Because the HOD discusses the evidence produced by the witnesses, the court cannot conclude that the hearing officer failed to consider the evidence as the plaintiff alleges. Iapalucci, 402 F. Supp. 2d at 170 (concluding that it was impossible to conclude, based upon the record, that a hearing officer "ignored" the plaintiff's witnesses' testimony, and it was "just as likely" that the hearing officer relied heavily on other testimony). In fact, the HOD itself demonstrates that the hearing officer did consider the plaintiff's evidence, but he found D.W.'s testimony to be more persuasive.*fn10 The hearing officer concluded that "notwithstanding [the evidence produced by the plaintiff,] [t]he student unequivocally declared he had only received special education services once or twice" at Edison. HOD at 4-5.
Accordingly, the HOD evidences that the hearing officer balanced the evidence presented by both parties in reaching his conclusion. HOD at 4-5. The hearing officer need not provide an explanation for why he or she gives more weight to certain evidence than to contradictory evidence. Iapalucci, 402 F. Supp. 2d at 170 (citing Shoenbach, 309 F. Supp. 2d at 71).
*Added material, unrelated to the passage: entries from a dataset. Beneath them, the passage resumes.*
Lemma child_of_put_dm st hs child u i secret :
  child_of st hs = None → place_of st child = None →
  let st' := put_dm u i child (IdentityNode_direct secret hs) st in
  child_of st' hs = Some child ∧ owner st' child = Some (u, i) ∧
  established_secret st' child = Some secret.
Proof.
  intros HC [HI _]%place_of_None st'.
  pose proof (proj1 (proj2 (child_of_spec st hs)) HC) as HN.
  assert (∀ u' i' c, identity_row st' u' i' c =
    if decide (u' = u ∧ i' = i ∧ c = child) then Some (IdentityNode_direct secret hs)
    else identity_row st u' i' c) as HR by (intros; apply identity_row_put_dm).
  assert (identity_row st' u i child = Some (IdentityNode_direct secret hs)) as HH
    by by rewrite HR, decide_True.
  assert (∀ u' i', (u', i') ≠ (u, i) → identity_row st' u' i' child = None) as HO.
  { intros u' i' Hne. rewrite HR, decide_False; [apply HI|]. naive_solver. }
  split_and!.
  - destruct (child_of st' hs) as [c|] eqn:E.
    + apply (proj1 (child_of_spec st' hs)) in E as [(u' & i' & k & Hk & Hp)|(k & Hk & Hp)].
      * rewrite HR in Hk. case_decide as HE; [naive_solver|]. destruct (HN c). left. eauto.
      * unfold st' in Hk. rewrite dv_put_dm in Hk. destruct (HN c). right. eauto.
    + rewrite (proj2 (child_of_spec st' hs)) in E. destruct (E child). left.
      exists u, i, (IdentityNode_direct secret hs). done.
  - rewrite owner_scan. by rewrite (scan_only _ Some _ _ _ _ _ HH eq_refl HO).
  - unfold established_secret.
    by rewrite (scan_only _ secret_of_identity _ _ _ _ secret HH eq_refl HO).
Qed.

Lemma child_of_put_sync st hs child id secret :
  child_of st hs = None → place_of st child = None →
  let st' := put_sync child (DeviceNode_sync secret hs id) st in
  child_of st' hs = Some child ∧ scope_of st' child = Some ScopeDevice ∧
  established_secret st' child = Some secret.
Proof.
  intros HC [HI _]%place_of_None st'.
  pose proof (proj1 (proj2 (child_of_spec st hs)) HC) as HN.
  assert (∀ c, dv_conversations (es_device st') !! c =
    if decide (c = child) then Some (DeviceNode_sync secret hs id)
    else dv_conversations (es_device st) !! c) as HR.
  { intros c. unfold st'. cbn. case_decide; [subst; by rewrite lookup_insert_eq|].
    by rewrite lookup_insert_ne. }
  assert (∀ {B} (f : IdentityConversation → option B), scan (row child f) st' = None) as HS.
  { intros B f. apply scan_row_None. intros u i kind Hk.
    change (identity_row st') with (identity_row st) in Hk. by rewrite HI in Hk. }
  split_and!.
  - destruct (child_of st' hs) as [c|] eqn:E.
    + apply (proj1 (child_of_spec st' hs)) in E as [(u' & i' & k & Hk & Hp)|(k & Hk & Hp)].
      * destruct (HN c). left. eauto.
      * rewrite HR in Hk. case_decide; [naive_solver|]. destruct (HN c). right. eauto.
    + rewrite (proj2 (child_of_spec st' hs)) in E. destruct (E child). right.
      exists (DeviceNode_sync secret hs id). by rewrite HR, decide_True.
  - unfold scope_of. rewrite HS. unfold device_row. rewrite HR. by rewrite decide_True.
  - unfold established_secret. rewrite HS. unfold device_row. rewrite HR. by rewrite decide_True.
Qed.

(** C36. A confirmed handshake gets one child.  Spawning does nothing when there is one
    already; otherwise, under a name not in use, it puts an empty established row with the
    spawn secret where the handshake lives (in its identity, or on the device with the
    peer), finds it as the handshake's child from then on, and touches no transaction. *)
Theorem spawn_established_spec st hs child secret peer :
  let st' := spawn_established hs child secret peer st in
  (is_Some (child_of st hs) → st' = st) ∧
  (child_of st hs = None → place_of st child = None →
   (Located st → Located st' ∧ stored st' = stored st) ∧
   (∀ u i, scope_of st hs = Some (ScopeIdentity u i) → peer = Direct →
      child_of st' hs = Some child ∧ owner st' child = Some (u, i) ∧
      established_secret st' child = Some secret) ∧
   (∀ id, scope_of st hs = Some ScopeDevice → peer = Sync id →
      child_of st' hs = Some child ∧ scope_of st' child = Some ScopeDevice ∧
      established_secret st' child = Some secret)).
Proof.
  cbv zeta. unfold spawn_established. split; [by intros [c ->]|].
  intros HC HP. rewrite HC. pose proof HP as [HI HD]%place_of_None. split_and!.
  - apply same_store_located. destruct (scope_of st hs) as [[u i|]|], peer; try done.
    + by apply put_dm_same_store.
    + by apply put_sync_same_store.
  - intros u i -> ->. by apply child_of_put_dm.
  - intros id -> ->. by apply child_of_put_sync.
Qed.

(** * The theorems on a concrete state *)

Lemma located_dm : Located dm_state.
Proof.
  apply (same_store_located EngineState_new); [|apply located_new].
  by apply put_dm_same_store.
Qed.

(** A wrap is stored on a direct message, a vault initialisation is not. *)
Lemma store_refines_map_witness :
  (let '(st', r) := insert_body (id_of x07) (dm_body (PWrap [x2a])) dm_state in
   Located st' ∧ r = Ok tt ∧
   stored st' = <[id_of x07 := dm_body (PWrap [x2a])]> (stored dm_state)) ∧
  (let '(st', r) := insert_body (id_of x07) (dm_body PEngineInit) dm_state in
   Located st' ∧ r = Err WrongPhase ∧ stored st' = delete (id_of x07) (stored dm_state)).
Proof.
  assert (row_takes dm_state (dm_body (PWrap [x2a])) = true) as E1 by by vm_compute.
  assert (row_takes dm_state (dm_body PEngineInit) = false) as E2 by by vm_compute.
  split.
  - pose proof (proj1 (proj2 (store_refines_map dm_state (id_of x07) (dm_body (PWrap [x2a]))
      located_dm))) as H. rewrite E1 in H. exact H.
  - pose proof (proj1 (proj2 (store_refines_map dm_state (id_of x07) (dm_body PEngineInit)
      located_dm))) as H. rewrite E2 in H. exact H.
Defined.

(** [dm_state] with one wrap logged. *)
Definition wrap_state : EngineState :=
  (insert_body (id_of x07) (dm_body (PWrap [x2a])) dm_state).1.

Lemma located_wrap : Located wrap_state.
Proof.
  assert (∃ st', write_row (id_of x07) (dm_body (PWrap [x2a])) dm_state = Some st') as [st' HW].
  { apply write_row_takes. by vm_compute. }
  unfold wrap_state, insert_body.
  assert (es_tx_place dm_state !! id_of x07 = None) as HN
    by (destruct (store_put_dm (id_of x01) (id_of x02) (id_of x03)
          (IdentityNode_direct (id_of x04) (id_of x05)) EngineState_new) as [HP _];
        unfold dm_state; by rewrite HP).
  rewrite HN, HW. cbn [fst]. by eapply write_row_spec; [apply located_dm|exact HN|exact HW].
Qed.

Lemma from_option_true {A} (o : option A) : from_option (λ _, true) false o = true → is_Some o.
Proof. by destruct o. Qed.

Lemma from_option_false {A} (o : option A) : from_option (λ _, false) true o = true → o = None.
Proof. by destruct o. Qed.

(** Renaming [03] to [08]: the wrap is listed and cannot be looked up. *)
Lemma rekey_row_spec_witness :
  body (rekey_row (id_of x03) (id_of x08) wrap_state) (id_of x07) = None ∧
  ∃ b, (id_of x07, b) ∈ stored_rows (rekey_row (id_of x03) (id_of x08) wrap_state).
Proof.
  destruct (identity_row wrap_state (id_of x01) (id_of x02) (id_of x03)) as [kind|] eqn:Hk.
  - destruct (identity_body kind (id_of x07)) as [b|] eqn:Hb.
    + destruct (rekey_row_spec wrap_state (id_of x03) (id_of x08) (id_of x01) (id_of x02) kind
        (id_of x07) b located_wrap) as (_ & _ & H1 & H2); [|done|done|split; [done|by exists b]].
      intros HE. by apply (f_equal (λ c, bytes_N (cval (as_bytes c)))) in HE.
    + exfalso. assert (is_Some (identity_row wrap_state (id_of x01) (id_of x02) (id_of x03)
        ≫= λ k, identity_body k (id_of x07))) as [b HH]; [|].
      { apply from_option_true. by vm_compute. }
      by rewrite Hk in HH; cbn in HH; rewrite Hb in HH.
  - exfalso. assert (is_Some (identity_row wrap_state (id_of x01) (id_of x02) (id_of x03))) as [b HH].
    { apply from_option_true. by vm_compute. }
    by rewrite Hk in HH.
Defined.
This is because "[t]he Hearing Officer -- as opposed to this Court -- has an opportunity to hear testimony in person, examine the demeanor of the witness and reactions of the participants, and can bring immeasurable experience and expertise in this specialized area." Id. As a result, the court concludes that the hearing officer did not err in relying on D.W.'s testimony in issuing the HOD. Id. at 170-171 (deferring to the hearing officer's choice to give weight to certain evidence where "the HOD [was] replete with references by the Hearing Officer to the evidence offered by the [party challenging the HOD]," evidencing the hearing officer's consideration of all the evidence presented).
Upon consideration of the administrative record and the findings of the hearing officer, the court concludes that the plaintiff has not alleged sufficient facts to prove, by a preponderance of the evidence, that the HOD is wrong. Kerkam v. McKenzie, 862 F.2d 884, 887 (D.C. Cir. 1988) (stating that the party challenging an HOD must prove by a preponderance of evidence that the HOD is incorrect). Accordingly, the court grants the defendant's motion to dismiss.
For the foregoing reasons, the court grants the defendant's motion to dismiss. An order consistent with this Memorandum Opinion is separately and contemporaneously issued this 21st day of September, 2006.